(** * Verification of the tecotec blog scraper and the blog-list formatter

    The development embeds the two tools of the repository,
    [tecotecBlogScraperTool] and [formatBlogListTool], as Rocq functions and
    settles the properties their specification states.

    JavaScript values are modelled as the language defines them:
    - a string is its sequence of UTF-16 code units;
    - a [Date] is its time value, milliseconds since the epoch, or NaN;
    - an optional field or attribute is an [option];
    - the mutable [articles] array and the requests sent are threaded as state;
    - an exception is a result of its own, caught where the source catches. *)

From Stdlib Require Import ZArith List Bool Ascii String Lia Permutation Sorted.
From Stdlib Require Decimal DecimalZ.
Import ListNotations.
Local Open Scope Z_scope.

(* ================================================================= *)
(** ** JavaScript strings *)

Module JS.

(** A string is the list of its UTF-16 code units. *)
Definition jsstring := list Z.

Definition str_eqb (a b : jsstring) : bool :=
  if list_eq_dec Z.eq_dec a b then true else false.

(** Decoder of the UTF-8 bytes of a Rocq literal into code units, so that
    literals of the source can be written as they are. *)
Fixpoint utf8_units (fuel : nat) (bs : list Z) : jsstring :=
  match fuel with
  | O => []
  | S fuel' =>
    match bs with
    | [] => []
    | b0 :: r0 =>
      if b0 <? 128 then b0 :: utf8_units fuel' r0
      else if b0 <? 224 then
        match r0 with
        | b1 :: r1 => ((b0 - 192) * 64 + (b1 - 128)) :: utf8_units fuel' r1
        | _ => []
        end
      else if b0 <? 240 then
        match r0 with
        | b1 :: b2 :: r2 =>
          ((b0 - 224) * 4096 + (b1 - 128) * 64 + (b2 - 128)) :: utf8_units fuel' r2
        | _ => []
        end
      else
        match r0 with
        | b1 :: b2 :: b3 :: r3 =>
          let cp := (b0 - 240) * 262144 + (b1 - 128) * 4096
                    + (b2 - 128) * 64 + (b3 - 128) - 65536 in
          (55296 + cp / 1024) :: (56320 + cp mod 1024) :: utf8_units fuel' r3
        | _ => []
        end
    end
  end.

Definition bytes_of (s : string) : list Z :=
  map (fun a => Z.of_N (N_of_ascii a)) (list_ascii_of_string s).

Definition js (s : string) : jsstring :=
  utf8_units (String.length s) (bytes_of s).

(** Truthiness of a possibly undefined string: the empty string is falsy. *)
Definition truthy (o : option jsstring) : bool :=
  match o with
  | Some (_ :: _) => true
  | _ => false
  end.

(** [o || d] on a possibly undefined string. *)
Definition str_or (o : option jsstring) (d : jsstring) : jsstring :=
  match o with
  | Some (c :: r) => c :: r
  | _ => d
  end.

(** WhiteSpace and LineTerminator code units: what [\s] matches and what
    [String.prototype.trim] strips. *)
Definition is_space (c : Z) : bool :=
  ((9 <=? c) && (c <=? 13)) || (c =? 32) || (c =? 160) || (c =? 5760)
  || ((8192 <=? c) && (c <=? 8202)) || (c =? 8232) || (c =? 8233)
  || (c =? 8239) || (c =? 8287) || (c =? 12288) || (c =? 65279).

Definition is_digit (c : Z) : bool := (48 <=? c) && (c <=? 57).

Fixpoint trimStart (s : jsstring) : jsstring :=
  match s with
  | c :: r => if is_space c then trimStart r else s
  | [] => []
  end.

Definition trim (s : jsstring) : jsstring :=
  List.rev (trimStart (List.rev (trimStart s))).

(** [s.split(sep)[0]] for a one-unit separator. *)
Fixpoint split_head (sep : Z) (s : jsstring) : jsstring :=
  match s with
  | [] => []
  | c :: r => if c =? sep then [] else c :: split_head sep r
  end.

(** [s.padStart(2, '0')]. *)
Definition padStart2 (s : jsstring) : jsstring :=
  match s with
  | [] => [48; 48]
  | [c] => [48; c]
  | _ => s
  end.

(** [arr.join(sep)]. *)
Fixpoint join (sep : jsstring) (l : list jsstring) : jsstring :=
  match l with
  | [] => []
  | [x] => x
  | x :: r => x ++ sep ++ join sep r
  end.

(** Number to string, for an integer (below 10^21 in size, where the
    language writes all digits). *)
Fixpoint uint_units (u : Decimal.uint) : jsstring :=
  match u with
  | Decimal.Nil => []
  | Decimal.D0 r => 48 :: uint_units r
  | Decimal.D1 r => 49 :: uint_units r
  | Decimal.D2 r => 50 :: uint_units r
  | Decimal.D3 r => 51 :: uint_units r
  | Decimal.D4 r => 52 :: uint_units r
  | Decimal.D5 r => 53 :: uint_units r
  | Decimal.D6 r => 54 :: uint_units r
  | Decimal.D7 r => 55 :: uint_units r
  | Decimal.D8 r => 56 :: uint_units r
  | Decimal.D9 r => 57 :: uint_units r
  end.

Definition numToString (n : Z) : jsstring :=
  match Z.to_int n with
  | Decimal.Pos u => uint_units u
  | Decimal.Neg u => 45 :: uint_units u
  end.

(** [a || b] on strings. *)
Definition or_else (a b : jsstring) : jsstring :=
  match a with
  | [] => b
  | _ => a
  end.

(** [Array.prototype.sort(compareFn)]: a stable sort, here by insertion.  The
    comparator puts [x] before [y] when [cmp x y <= 0].  The language fixes
    the result of the built-in for a consistent comparator only: it is then
    the one stable sorted permutation, which is what [sort] returns
    ([SortModel.sort_is_the_stable_sort]).  Both
    comparators of this program subtract times and count an invalid time as
    a tie; they are consistent on a list whose dates all parse, and on one
    none of whose dates parses.  On a list that mixes the two the order of
    the built-in is left to the engine, and [sort] stands for it only where
    a statement says so. *)
Section Sort.
Context {A : Type} (cmp : A -> A -> Z).

Fixpoint insert (x : A) (l : list A) : list A :=
  match l with
  | [] => [x]
  | y :: r => if cmp x y <=? 0 then x :: y :: r else y :: insert x r
  end.

Fixpoint sort (l : list A) : list A :=
  match l with
  | [] => []
  | x :: r => insert x (sort r)
  end.

End Sort.

End JS.
Import JS.

(* ================================================================= *)
(** ** Regular expressions

    The two patterns of the scraper use literals, character classes with greedy
    quantifiers and capture groups, and nothing else.  A pattern is a list of
    such items; matching backtracks over the greedy counts, longest first, as
    the language prescribes. *)

Module Regex.

Inductive item :=
  | Cls (p : Z -> bool) (lo : nat) (hi : option nat)  (* class{lo,hi}, greedy *)
  | Open (g : nat)                                    (* ( of group g *)
  | Close (g : nat).                                  (* ) of group g *)

Definition Lit (c : Z) : item := Cls (Z.eqb c) 1 (Some 1%nat).
Definition lits (s : jsstring) : list item := map Lit s.

(** Captures: the groups still open with what they consumed so far (reversed),
    and the groups closed. *)
Record caps := { opened : list (nat * jsstring); closed : list (nat * jsstring) }.

Definition no_caps : caps := {| opened := []; closed := [] |}.

Definition consume (cs : jsstring) (k : caps) : caps :=
  {| opened := map (fun '(g, acc) => (g, List.rev cs ++ acc)) (opened k);
     closed := closed k |}.

Definition open_group (g : nat) (k : caps) : caps :=
  {| opened := (g, []) :: opened k; closed := closed k |}.

Definition close_group (g : nat) (k : caps) : caps :=
  match opened k with
  | (g', acc) :: r => {| opened := r; closed := (g', List.rev acc) :: closed k |}
  | [] => k
  end.

Fixpoint group (g : nat) (l : list (nat * jsstring)) : option jsstring :=
  match l with
  | [] => None
  | (g', v) :: r => if Nat.eqb g g' then Some v else group g r
  end.

(** Length of the longest prefix of [s] in the class, at most [hi]. *)
Fixpoint run (p : Z -> bool) (hi : option nat) (s : jsstring) : nat :=
  match s with
  | [] => O
  | c :: r =>
    match hi with
    | Some O => O
    | Some (S h) => if p c then S (run p (Some h) r) else O
    | None => if p c then S (run p None r) else O
    end
  end.

(** Tries the counts [lo + n], ..., [lo], in this order. *)
Fixpoint try_down {A} (n lo : nat) (k : nat -> option A) : option A :=
  match k (lo + n)%nat with
  | Some r => Some r
  | None => match n with O => None | S n' => try_down n' lo k end
  end.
++++++
[TRY IT] Reproduce each line from the data that has "dates" in it.

[WRITTEN ANSWER]
    a tie; they are consistent on a list whose dates all parse, and on one
    none of whose dates parses.  On a list that mixes the two the order of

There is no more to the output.